(Stored data entries)

────────

(* ===== verification/ChatServer.v ===== *)
(** * The chat server of a single process: [internal/service/chatservice], [kafkaservice]

    The owner loop of [Server] with its queues, the closing of clients, the handling of a chat
    message over the business services, and the transport of chat events through Kafka. *)
From S2P Require Import Prelude GoStd GoTime External Json JsonPrint Dto CometFrames Tables GormService.
Local Open Scope Z_scope.

(** ** Clients and the server *)

Definition DefaultQueueSize : Z := 256.

(** [Close] of a client: not called, inside (its [done] is closed, it has not told the server),
    over. *)
Inductive close_phase : Type := Open | Closing | Closed.
Global Instance close_phase_eq_dec : EqDecision close_phase.
Proof. solve_decision. Defined.
Record client : Type := MkClient {
  userUUID : string; buffer : Z; outbound : list wschat.Message; phase : close_phase; registered : bool
}.
Definition set_outbound (l : list wschat.Message) (c : client) : client := MkClient (userUUID c) (buffer c) l (phase c) (registered c).
Definition set_phase (p : close_phase) (c : client) : client := MkClient (userUUID c) (buffer c) (outbound c) p (registered c).
Definition set_registered (c : client) : client := MkClient (userUUID c) (buffer c) (outbound c) (phase c) true.
Definition NewClient (user : string) (outboundBuffer : Z) : client :=
  MkClient user (if outboundBuffer <=? 0 then DefaultQueueSize else outboundBuffer) [] Open false.

Record routeRequest : Type := MkRoute { recipients : list string; message : wschat.Message }.
(** Where [Start] is: in its loop, closing the clients it listed, or returned. *)
Inductive loop_state : Type := Looping | ClosingClients (ks : list nat) | Stopped.
(** Clients are numbered; [closers] are the goroutines started for [Close] of a client. *)
Record server : Type := MkServer {
  clients : gmap string nat; online : Z; routeQueue : list routeRequest; unregister : list nat; queue_size : Z;
  done : bool; loop : loop_state; heap : list client; closers : list nat
}.
Definition NewServer (queueSize : Z) : server :=
  MkServer ∅ 0 [] [] (if queueSize <=? 0 then DefaultQueueSize else queueSize) false Looping [] [].
Definition set_clients (m : gmap string nat) (n : Z) (s : server) : server :=
  MkServer m n (routeQueue s) (unregister s) (queue_size s) (done s) (loop s) (heap s) (closers s).
Definition set_routes (l : list routeRequest) (s : server) : server :=
  MkServer (clients s) (online s) l (unregister s) (queue_size s) (done s) (loop s) (heap s) (closers s).
Definition set_unregister (l : list nat) (s : server) : server :=
  MkServer (clients s) (online s) (routeQueue s) l (queue_size s) (done s) (loop s) (heap s) (closers s).
Definition set_done (s : server) : server :=
  MkServer (clients s) (online s) (routeQueue s) (unregister s) (queue_size s) true (loop s) (heap s) (closers s).
Definition set_loop (l : loop_state) (s : server) : server :=
  MkServer (clients s) (online s) (routeQueue s) (unregister s) (queue_size s) (done s) l (heap s) (closers s).
Definition set_heap (l : list client) (s : server) : server :=
  MkServer (clients s) (online s) (routeQueue s) (unregister s) (queue_size s) (done s) (loop s) l (closers s).
Definition set_closers (l : list nat) (s : server) : server :=
  MkServer (clients s) (online s) (routeQueue s) (unregister s) (queue_size s) (done s) (loop s) (heap s) l.
Definition update (k : nat) (f : client → client) (s : server) : server := set_heap (alter f k (heap s)) s.
(** [go client.Close()]. *)
Definition go_close (k : nat) (s : server) : server := set_closers (closers s ++ [k]) s.

(** ** The cases of the loop *)

Definition register_client (k : nat) (s : server) : server :=
  match heap s !! k with
  | None => s
  | Some c =>
    let previous := clients s !! userUUID c in
    let s' := update k set_registered
                (set_clients (<[userUUID c := k]> (clients s))
                   (match previous with Some _ => online s | None => online s + 1 end) s) in
    match previous with
    | Some p => if bool_decide (p = k) then s' else go_close p s'
    | None => s'
    end
  end.
Definition removeClient (k : nat) (s : server) : server :=
  match heap s !! k with
  | None => s
  | Some c =>
    if bool_decide (clients s !! userUUID c = Some k)
    then set_clients (delete (userUUID c) (clients s)) (online s - 1) s
    else s
  end.
(** [done] of the client is looked at once: a message that is queued while the client closes is lost
    with it. *)
Definition deliver (k : option nat) (m : wschat.Message) (s : server) : server :=
  match k with
  | None => s
  | Some k =>
    match heap s !! k with
    | None => s
    | Some c =>
      if bool_decide (phase c ≠ Open) then s
      else if slen (outbound c) <? buffer c then update k (set_outbound (outbound c ++ [m])) s
      else go_close k s
    end
  end.
Definition route (r : routeRequest) (s : server) : server :=
  foldl (λ s user, deliver (clients s !! user) (message r) s) s (recipients r).
Definition closeClients (s : server) : server :=
  set_loop (ClosingClients (map_to_list (clients s)).*2) (set_clients ∅ 0 s).

(** ** Steps of the goroutines *)

(** [CWrite] is a turn of [write]; a failed write, the end of [read], a refused [Register] and the
    loop itself all end in [CClose]. *)
Inductive chat_label : Type :=
| CNew (user : string) (outboundBuffer : Z)
| CRegister (k : nat)
(** [Close]: by anyone or by a goroutine started for it; then the send to [unregister]. *)
| CClose (k : nat) | CCloser (i : nat) | CUnregister (k : nat) | CForget (k : nat)
| CTakeUnregister
| CRoute (r : routeRequest) | CTakeRoute
| CWrite (k : nat)
| CStop | CDone | CCloseNext.
Definition begin_close (k : nat) (s : server) : server :=
  match heap s !! k with
  | Some c => if bool_decide (phase c = Open) then update k (set_phase Closing) s else s
  | None => s
  end.
Definition phase_of (k : nat) (s : server) : option close_phase := phase <$> heap s !! k.
Definition chat_step (l : chat_label) (s : server) : option server :=
  match l with
  | CNew user n => Some (set_heap (heap s ++ [NewClient user n]) s)
  | CRegister k =>
    c ← heap s !! k;
    match loop s with
    | Looping => if registered c || bool_decide (phase c ≠ Open) || bool_decide (userUUID c = "") then None else Some (register_client k s)
    | _ => None
    end
  | CClose k => Some (begin_close k s)
  | CCloser i =>
    k ← closers s !! i;
    Some (begin_close k (set_closers (take i (closers s) ++ drop (S i) (closers s)) s))
  | CUnregister k =>
    if bool_decide (phase_of k s = Some Closing) && (slen (unregister s) <? queue_size s)
    then Some (update k (set_phase Closed) (set_unregister (unregister s ++ [k]) s)) else None
  | CForget k =>
    if bool_decide (phase_of k s = Some Closing) && done s then Some (update k (set_phase Closed) s) else None
  | CTakeUnregister =>
    match loop s, unregister s with
    | Looping, k :: ks => Some (removeClient k (set_unregister ks s))
    | _, _ => None
    end
  | CRoute r => if slen (routeQueue s) <? queue_size s then Some (set_routes (routeQueue s ++ [r]) s) else None
  | CTakeRoute =>
    match loop s, routeQueue s with
    | Looping, r :: rs => Some (route r (set_routes rs s))
    | _, _ => None
    end
  | CWrite k =>
    c ← heap s !! k;
    match outbound c with
    | m :: ms => if registered c then Some (update k (set_outbound ms) s) else None
    | [] => None
    end
  | CStop => Some (set_done s)
  | CDone => match loop s with Looping => if done s then Some (closeClients s) else None | _ => None end
  | CCloseNext =>
    match loop s with
    | ClosingClients (k :: ks) =>
      match phase_of k s with
      | Some Open => Some (begin_close k s)
      | Some Closed => Some (set_loop (ClosingClients ks) s)
      | _ => None
      end
    | ClosingClients [] => Some (set_loop Stopped s)
    | _ => None
    end
  end.
Inductive chat_reachable (queueSize : Z) : server → Prop :=
| chat_start : chat_reachable queueSize (NewServer queueSize)
| chat_next l s s' : chat_reachable queueSize s → chat_step l s = Some s' → chat_reachable queueSize s'.

(** ** Requests for the queue *)

(** [RouteTo] and [RouteToUsers]: the request, if one is sent. *)
Definition RouteTo (user : string) (m : wschat.Message) : option routeRequest :=
  if bool_decide (user = "") then None else Some (MkRoute [user] m).
Fixpoint distinct (seen : list string) (ids : list string) : list string :=
  match ids with
  | [] => []
  | id :: ids =>
    if bool_decide (id ≠ "") && negb (bool_decide (id ∈ seen)) then id :: distinct (id :: seen) ids else distinct seen ids
  end.
Definition RouteToUsers (users : list string) (m : wschat.Message) : option routeRequest :=
  let ids := distinct [] users in
  if bool_decide (ids = []) then None else Some (MkRoute ids m).

Definition ReceiveTypeUser : Z := 0.
Definition ReceiveTypeGroup : Z := 1.
Definition validDestination (id : string) (receiveType : Z) : bool :=
  if bool_decide (id = "") then false
  else if receiveType =? ReceiveTypeUser then has_prefix id "U"
  else if receiveType =? ReceiveTypeGroup then has_prefix id "G"
  else false.

(** [HandleMessage]: the request that goes to the queue; [accepts] tells whether the server takes
    it (it does not once it is done). *)
Definition HandleMessage (e : env) (accepts : bool) (senderID : string) (incoming : wschat.Message)
  : Prog gorm_error routeRequest :=
  (check (negb (bool_decide (senderID = "") || bool_decide (wschat.SendID incoming ≠ senderID)
                || negb (validDestination (wschat.ReceiveID incoming) (wschat.ReceiveType incoming)))) ErrInvalidGroup;;
   created ← (if (wschat.ReceiveType incoming =? ReceiveTypeGroup) || has_prefix (wschat.ReceiveID incoming) "G"
              then SendGroupMessage e senderID (wschat.ReceiveID incoming) (wschat.Content incoming)
              else SendMessage e senderID (wschat.ReceiveID incoming) (wschat.Content incoming));
   let outgoing := wschat.MkMessage (response.SendID created) (response.ReceiveID created) (response.Content created)
                     (response.Origin created) (wschat.ReceiveType incoming) in
   request ← (if wschat.ReceiveType incoming =? ReceiveTypeGroup then
                group ← GetGroup e (wschat.ReceiveID incoming);
                mret (RouteToUsers (response.Members group) outgoing)
              else mret (RouteTo (response.ReceiveID created) outgoing));
   match request with
   | Some r => if accepts then mret r else fail ErrDatabase
   | None => fail ErrDatabase
   end).

(** ** The reader of a client *)

Record ChatEvent : Type := MkEvent {
  EventID : string; SenderID : string; EventReceiveID : string; EventReceiveType : Z; EventContent : string; EventCreatedAt : time
}.
(** One turn of [read]: the end, nothing, an event for Kafka, or a message handled here. *)
Inductive read_action : Type := ReadEnds | ReadSkips | ReadPublishes (ev : ChatEvent) | ReadHandles (m : wschat.Message).
Definition read_turn (user : string) (kafka : bool) (id : string) (now : time) (frame : option wschat.Message) : read_action :=
  match frame with
  | None => ReadEnds
  | Some m =>
    if bool_decide (wschat.SendID m ≠ user) then ReadEnds
    else if negb (validDestination (wschat.ReceiveID m) (wschat.ReceiveType m)) then ReadSkips
    else if kafka
    then ReadPublishes (MkEvent id user (wschat.ReceiveID m) (wschat.ReceiveType m) (wschat.Content m) now)
    else ReadHandles m
  end.

(** ** Chat events through Kafka ([kafkaservice/service.go], [cmd/my_chat_server]) *)

Definition print_event (ev : ChatEvent) : option string :=
  created ← print_time (EventCreatedAt ev);
  Some (print_object
    [field "event_id" (print_string (EventID ev)); field "sender_id" (print_string (SenderID ev));
     field "receive_id" (print_string (EventReceiveID ev)); field "receive_type" (format_int (EventReceiveType ev));
     field "content" (print_string (EventContent ev)); field "created_at" created]).
Definition event_field (ev : ChatEvent) (key : string) (v : json) : option ChatEvent :=
  let 'MkEvent id sender receive type content created := ev in
  if names key "event_id" then s ← decode_string id v; Some (MkEvent s sender receive type content created)
  else if names key "sender_id" then s ← decode_string sender v; Some (MkEvent id s receive type content created)
  else if names key "receive_id" then s ← decode_string receive v; Some (MkEvent id sender s type content created)
  else if names key "receive_type" then n ← decode_int8 type v; Some (MkEvent id sender receive n content created)
  else if names key "content" then s ← decode_string content v; Some (MkEvent id sender receive type s created)
  else if names key "created_at" then t ← decode_time created v; Some (MkEvent id sender receive type content t)
  else Some ev.
Definition zero_event : ChatEvent := MkEvent "" "" "" 0 "" zero_time.
Definition decode_event (raw : string) : option ChatEvent := v ← parse raw; decode_struct event_field zero_event v.

(** The key and value of the record. *)
Definition Publish (ev : ChatEvent) : option (string * string) :=
  raw ← print_event ev;
  Some (if EventReceiveType ev =? ReceiveTypeUser then SenderID ev +:+ ":" +:+ EventReceiveID ev else EventReceiveID ev, raw).

(** What a step of [Consume] does with a record. *)
Inductive consume_step : Type := Handled (ev : ChatEvent) (ok : bool) | Committed (offset : nat) (ok : bool).
(** The loop over the records from [offset] on: it ends at the first fetch, handler or commit that
    fails; [records] are those the reader answers before its first error. *)
Fixpoint Consume {W} (handler : ChatEvent → W → bool * W) (commit : nat → W → bool * W) (offset : nat)
    (records : list string) (w : W) : list consume_step * W :=
  match records with
  | [] => ([], w)
  | raw :: records =>
    match decode_event raw with
    | None => Consume handler commit (S offset) records w
    | Some ev =>
      if bool_decide (EventID ev = "") then Consume handler commit (S offset) records w
      else
        let '(ok, w) := handler ev w in
        if ok : bool then
          let '(done, w) := commit offset w in
          if done : bool
          then let '(steps, w) := Consume handler commit (S offset) records w in
               (Handled ev true :: Committed offset true :: steps, w)
          else ([Handled ev true; Committed offset false], w)
        else ([Handled ev false], w)
    end
  end.
(** The handler of the process. *)
Definition event_message (ev : ChatEvent) : wschat.Message :=
  wschat.MkMessage (SenderID ev) (EventReceiveID ev) (EventContent ev) 0 (EventReceiveType ev).
Definition handle_event (e : env) (accepts : bool) (ev : ChatEvent) : Prog gorm_error routeRequest :=
  HandleMessage e accepts (SenderID ev) (event_message ev).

────────

*WORK REQUEST*. Your answer should be the lines from the one containing "Definition event_message (ev" through the last line of the records, repeated exactly and with nothing added.

*OUTPUT OF THE EXERCISE*.
Definition event_message (ev : ChatEvent) : wschat.Message :=
  wschat.MkMessage (SenderID ev) (EventReceiveID ev) (EventContent ev) 0 (EventReceiveType ev).
Definition handle_event (e : env) (accepts : bool) (ev : ChatEvent) : Prog gorm_error routeRequest :=
  HandleMessage e accepts (SenderID ev) (event_message ev).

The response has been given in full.